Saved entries
>>
(** * goodreads-cli: extraction pipelines of [lookup.js] and the search script

    A shallow embedding of the two HTML-to-record pipelines:

    - the detail pipeline [parseBookDetails] of [src/lookup.js];
    - the search pipeline [parseSearchResults] of the search script (the
      [goodreads-search] command);
    - [buildSearchUrl] of the search script, with the form encoding of
      [URLSearchParams];
    - the browser sessions [lookupBook] and [searchBook] and the main
      execution of both scripts, as programs over the operations they ask
      of the browser.

    The input of both pipelines is the tree that [cheerio.load] hands back;
    the HTML tokenizer itself is a library and is not modelled.  JavaScript
    strings are sequences of UTF-16 code units, JavaScript values that a
    field can hold are [undefined], [null] or a string, and a method call on
    [undefined] raises a [TypeError], which is modelled by the [completion]
    monad. *)

From Stdlib Require Import String Ascii List NArith Bool Arith Lia Sorted.
Import ListNotations.

Set Implicit Arguments.
Set Warnings "-register-all".
Open Scope string_scope.
Open Scope list_scope.

(* ================================================================== *)
(** * JavaScript strings and values *)
(* ================================================================== *)

Module JS.

(** A UTF-16 code unit. *)
Definition char := N.

(** A JavaScript string: a finite sequence of code units. *)
Definition jsstring := list char.

(** String literals of the source, all ASCII but for the em dash. *)
Definition lit (s : string) : jsstring :=
  List.map N_of_ascii (list_ascii_of_string s).

(** U+2014, the em dash of the search script's ratings pattern. *)
Definition em_dash : char := 8212%N.

Fixpoint str_eqb (a b : jsstring) : bool :=
  match a, b with
  | [], [] => true
  | x :: a', y :: b' => N.eqb x y && str_eqb a' b'
  | _, _ => false
  end.

(** The values a record field or an intermediate expression can hold. *)
Inductive value : Type :=
| Undefined
| Null
| Str (s : jsstring).

(** [ToString] on the values above, as used by [+] with a string operand. *)
Definition to_string (v : value) : jsstring :=
  match v with
  | Undefined => lit "undefined"
  | Null => lit "null"
  | Str s => s
  end.

(** [s + v] with [s] a string. *)
Definition concat (s : jsstring) (v : value) : jsstring := s ++ to_string v.

(** [ToBoolean]: [undefined], [null] and the empty string are falsy. *)
Definition truthy (v : value) : bool :=
  match v with
  | Undefined | Null | Str [] => false
  | Str (_ :: _) => true
  end.

(** [v || null]. *)
Definition or_null (v : value) : value := if truthy v then v else Null.

(** Completion of an evaluation: a value, or a thrown [TypeError]. *)
Inductive completion (A : Type) : Type :=
| Normal (a : A)
| Throw.
Arguments Throw {A}.

Definition bind {A B} (c : completion A) (f : A -> completion B) : completion B :=
  match c with
  | Normal a => f a
  | Throw => Throw
  end.

(** The receiver of a method call such as [v.replace(...)] or [v.trim()]:
    a string, or a [TypeError] for [undefined] and [null]. *)
Definition receiver (v : value) : completion jsstring :=
  match v with
  | Str s => Normal s
  | _ => Throw
  end.

(** [WhiteSpace] and [LineTerminator] code units: what [\s] matches and what
    [String.prototype.trim] strips. *)
Definition is_space (c : char) : bool :=
  existsb (N.eqb c)
    [9; 10; 11; 12; 13; 32; 160; 5760; 8232; 8233; 8239; 8287; 12288; 65279]%N
  || (N.leb 8192 c && N.leb c 8202).
Lemma motion_bytes_nonzero m :
  is_cursor_motion m = true → forallb (fun c => negb (c =? 0)) (motion_bytes m) = true.
Proof.
  destruct m as [params final|final|c]; simpl; intros Hm.
  - apply andb_true_iff in Hm as [Hps Hf]. rewrite forallb_app. simpl.
    rewrite andb_true_r. apply andb_true_iff. split.
    + rewrite forallb_forall in Hps |- *. intros c Hc. specialize (Hps c Hc).
      destruct (Z.eqb_spec c 0) as [->|]; [discriminate Hps | reflexivity].
    + destruct (Z.eqb_spec final 0) as [->|]; [discriminate Hf | reflexivity].
  - rewrite andb_true_r. destruct (Z.eqb_spec final 0) as [->|]; [discriminate Hm | reflexivity].
  - rewrite andb_true_r. destruct (Z.eqb_spec c 0) as [->|]; [discriminate Hm | reflexivity].
Qed.

Lemma motions_nonzero ms :
  forallb is_cursor_motion ms = true →
  forallb (fun c => negb (c =? 0)) (concat (map motion_bytes ms)) = true.
Proof.
  induction ms as [|m ms IH]; simpl; intros Hms; [reflexivity|].
  apply andb_true_iff in Hms as [Hm Hms].
  rewrite forallb_app, motion_bytes_nonzero, IH by assumption. reflexivity.
Qed.

(** C9: with the parser between two sequences and the cursor on a cell of
    the grid, [ESC 7], then any sequence of cursor motions (CSI A, B, C, D,
    H, f, d, G with any parameters, ESC D, ESC E, line feed, carriage return,
    backspace), then [ESC 8] leaves the cursor of the active screen at the
    row and column it had when [ESC 7] was read. *)
Theorem save_restore_cursor p t ms :
  parse_state p = STATE_NORMAL →
  cursor_in_grid t →
  forallb is_cursor_motion ms = true →
  let t' := snd (feed (p, t)
                   ([ESC; ch "7"] ++ concat (map motion_bytes ms) ++ [ESC; ch "8"])) in
  cursor_row (active t') = cursor_row (active t) ∧
  cursor_column (active t') = cursor_column (active t).
Proof.
  intros Hp (Hr & Hc & Hrows & Hcols) Hms. cbv zeta.
  rewrite feed_fold.
  2:{ rewrite !forallb_app, motions_nonzero by exact Hms. reflexivity. }
  rewrite !fold_left_app.
  set (r0 := cursor_row (active t)). set (c0 := cursor_column (active t)).
  assert (Hsave : ∃ p1 t1, fold_left ozterm_put_character [ESC; ch "7"] (p, t) = (p1, t1) ∧
                    parse_state p1 = STATE_NORMAL ∧
                    kept r0 c0 (row_count t) (column_count t) t1).
  { destruct p. simpl in Hp. subst. do 2 eexists. split; [reflexivity|].
    split; [reflexivity|]. repeat split. }
  destruct Hsave as (p1 & t1 & -> & Hp1 & Hk1).
  destruct (run_motions r0 c0 (row_count t) (column_count t) ms p1 t1 Hms Hp1 Hk1)
    as (p2 & t2 & -> & Hp2 & (Hsr & Hsc & Hrc & Hcc)).
  assert (Hrestore : snd (fold_left ozterm_put_character [ESC; ch "8"] (p2, t2))
                     = snap_to_live
                         (ozterm_move_cursor (snap_to_live t2)
                            (saved_cursor_row t2) (saved_cursor_column t2))).
  { destruct p2. simpl in Hp2. subst. reflexivity. }
  rewrite Hrestore, active_snap, cursor_row_move_cursor, cursor_column_move_cursor.
  rewrite row_count_snap, column_count_snap, Hsr, Hsc, Hrc, Hcc.
  rewrite !clamp16_in_grid by (unfold r0, c0; lia). split; reflexivity.
Qed.

End SaveRestoreTheorem.

(** ** The cursor never leaves the grid *)

Section CursorInvariant.
Context `{OztermHeader}.
Variables rows cols : Z.
Hypothesis Hrows : 1 ≤ rows ≤ 32767.
Hypothesis Hcols : 1 ≤ cols ≤ 32767.

Abbreviation Inv := (cursors_ok rows cols).

Lemma inv_active t : Inv t → screen_ok rows cols (active t).
Proof.
  intros (_ & _ & Hm & Ha & _). unfold active. destruct (screen_active t); assumption.
Qed.

Lemma inv_set_active s t : Inv t → screen_ok rows cols s → Inv (set_active s t).
Proof.
  intros (Hr & Hc & Hm & Ha & Hreg) Hs. unfold cursors_ok, set_active. simpl.
  destruct (screen_active t); auto.
Qed.
(** * Verification of the exercises repository

    A shallow embedding of the exercise code (React components, Express
    router, fetch wrappers and services) and the properties stated about it.

    Conventions of the embedding:
    - The amounts and totals that UserStatistics adds, divides and compares
      are exact rationals ([Qc]); IEEE rounding is outside the model there.
      A number of a JSON payload is an integer literal, held as the double
      nearest to it where the code prints it or counts with it.
    - JavaScript plain objects used as maps are association lists in property
      creation order, with the inherited properties of [Object.prototype]
      written out where the code can reach them.
    - [async] functions are functions of an explicit world (network, console,
      alerts, localStorage) that return how their promise settles. *)

From stdpp Require Import base decidable option list numbers strings sorting
  gmap pretty.
From Stdlib Require Import Ascii QArith.Qcanon.

Close Scope Qc_scope.
Close Scope Q_scope.

(* ===================================================================== *)
(** ** Part 1: the UserStatistics component (KISS exercise)              *)
(* ===================================================================== *)

Module UserStatistics.

(** Payload shapes of [/api/users/:id] and [/api/transactions]. *)
Record Transaction := { amount : Qc; category : string }.
Record User := { totalSpent : Qc }.

(** *** The plain object [frequencyMap]

    [const frequencyMap = {}] is an ordinary object: its prototype is
    [Object.prototype]. Reading a key that is not an own property falls
    through to the prototype. *)

(** Where a non-numeric property value came from. *)
Inductive Origin :=
  | FromBuiltin (name : string)   (* a function of Object.prototype *)
  | FromProto.                    (* Object.prototype itself, via __proto__ *)

(** The text JavaScript gives these objects when [+] converts them. *)
Definition origin_text (o : Origin) : string :=
  match o with
  | FromBuiltin f => "function " +:+ f +:+ "() { [native code] }"
  | FromProto => "[object Object]"
  end.

(** Own property values of [frequencyMap]: a number, or the string
    [origin_text o] followed by [ones] characters "1". *)
Inductive PropVal :=
  | Count (n : nat)
  | Text (o : Origin) (ones : nat).

(** What a property read can yield. *)
Inductive JsVal :=
  | JsUndefined
  | JsOwn (v : PropVal)
  | JsBuiltin (name : string)
  | JsObjectPrototype.

(** The data properties of [Object.prototype] (all of them functions). *)
Definition object_prototype_methods : list string :=
  [ "constructor"; "__defineGetter__"; "__defineSetter__"; "hasOwnProperty";
    "__lookupGetter__"; "__lookupSetter__"; "isPrototypeOf";
    "propertyIsEnumerable"; "toString"; "valueOf"; "toLocaleString" ].

(** Every name [Object.prototype] answers to, with the accessor
    [__proto__]. *)
Definition inherited_names : list string :=
  "__proto__" :: object_prototype_methods.

(** Own properties, in creation order. *)
Definition JsObject := list (string * PropVal).

Fixpoint own_lookup (o : JsObject) (k : string) : option PropVal :=
  match o with
  | [] => None
  | (k', v) :: o' => if decide (k' = k) then Some v else own_lookup o' k
  end.

(** [o[k]]: own property first, then the prototype. *)
Definition js_get (o : JsObject) (k : string) : JsVal :=
  match own_lookup o k with
  | Some v => JsOwn v
  | None =>
      if decide (k = "__proto__") then JsObjectPrototype
      else if decide (k ∈ object_prototype_methods) then JsBuiltin k
      else JsUndefined
  end.

Fixpoint own_replace (o : JsObject) (k : string) (v : PropVal) : JsObject :=
  match o with
  | [] => []
  | (k', v') :: o' =>
      if decide (k' = k) then (k', v) :: o' else (k', v') :: own_replace o' k v
  end.

(** [o[k] = v] for a primitive [v]. The [__proto__] setter ignores
    primitives; an existing own property keeps its place; otherwise a new own
    property is created last (the inherited functions are writable data
    properties, so they are shadowed, not assigned). *)
Definition js_set (o : JsObject) (k : string) (v : PropVal) : JsObject :=
  if decide (k = "__proto__") then o
  else match own_lookup o k with
       | Some _ => own_replace o k v
       | None => o ++ [(k, v)]
       end.

(** [(x || 0) + 1]. Numbers add; a function, an object or a string
    concatenates with "1". *)
Definition or_zero_plus_one (x : JsVal) : PropVal :=
  match x with
  | JsUndefined => Count 1
  | JsOwn (Count 0) => Count 1
  | JsOwn (Count n) => Count (n + 1)
  | JsOwn (Text o ones) => Text o (ones + 1)
  | JsBuiltin f => Text (FromBuiltin f) 1
  | JsObjectPrototype => Text FromProto 1
  end.

(** ToNumber on what a property read yields; [None] is NaN. A [Text] starts
    with "function" or "[object", which is no numeric literal. *)
Definition to_number (x : JsVal) : option nat :=
  match x with
  | JsOwn (Count n) => Some n
  | _ => None
  end.

(** *** Enumeration order of [for (const category in frequencyMap)]

    Own string keys that are array indices come first, in ascending numeric
    order; the others follow in creation order. [Object.prototype] adds
    nothing: its properties are not enumerable. *)

Definition digit_of (a : ascii) : option N :=
  let n := N_of_ascii a in
  if bool_decide (48 ≤ n ∧ n ≤ 57)%N then Some (n - 48)%N else None.

Fixpoint parse_digits (s : string) (acc : N) : option N :=
  match s with
  | EmptyString => Some acc
  | String a s' =>
      match digit_of a with
      | Some d => parse_digits s' (acc * 10 + d)%N
      | None => None
      end
  end.

(** A canonical numeric string below 2^32 - 1. *)
Definition array_index (s : string) : option N :=
  match s with
  | EmptyString => None
  | String a s' =>
      if bool_decide (a = "0"%char ∧ s' ≠ EmptyString) then None
      else match parse_digits s 0 with
           | Some n => if bool_decide (n < 4294967295)%N then Some n else None
           | None => None
           end
  end.

Definition index_le (a b : N * string) : Prop := (a.1 ≤ b.1)%N.

#[global] Instance index_le_dec a b : Decision (index_le a b).
Proof. unfold index_le. apply _. Defined.

Definition index_keys (ks : list string) : list (N * string) :=
  omap (λ k, (λ n, (n, k)) <$> array_index k) ks.

Definition named_keys (ks : list string) : list string :=
  filter (λ k, array_index k = None) ks.

Definition for_in_keys (o : JsObject) : list string :=
  (merge_sort index_le (index_keys o.*1)).*2 ++ named_keys o.*1.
<<
Only lines holding the word "when" belong in the answer; copy all of them from the records.

* **Exercise answer**
    row and column it had when [ESC 7] was read. *)
(** The text JavaScript gives these objects when [+] converts them. *)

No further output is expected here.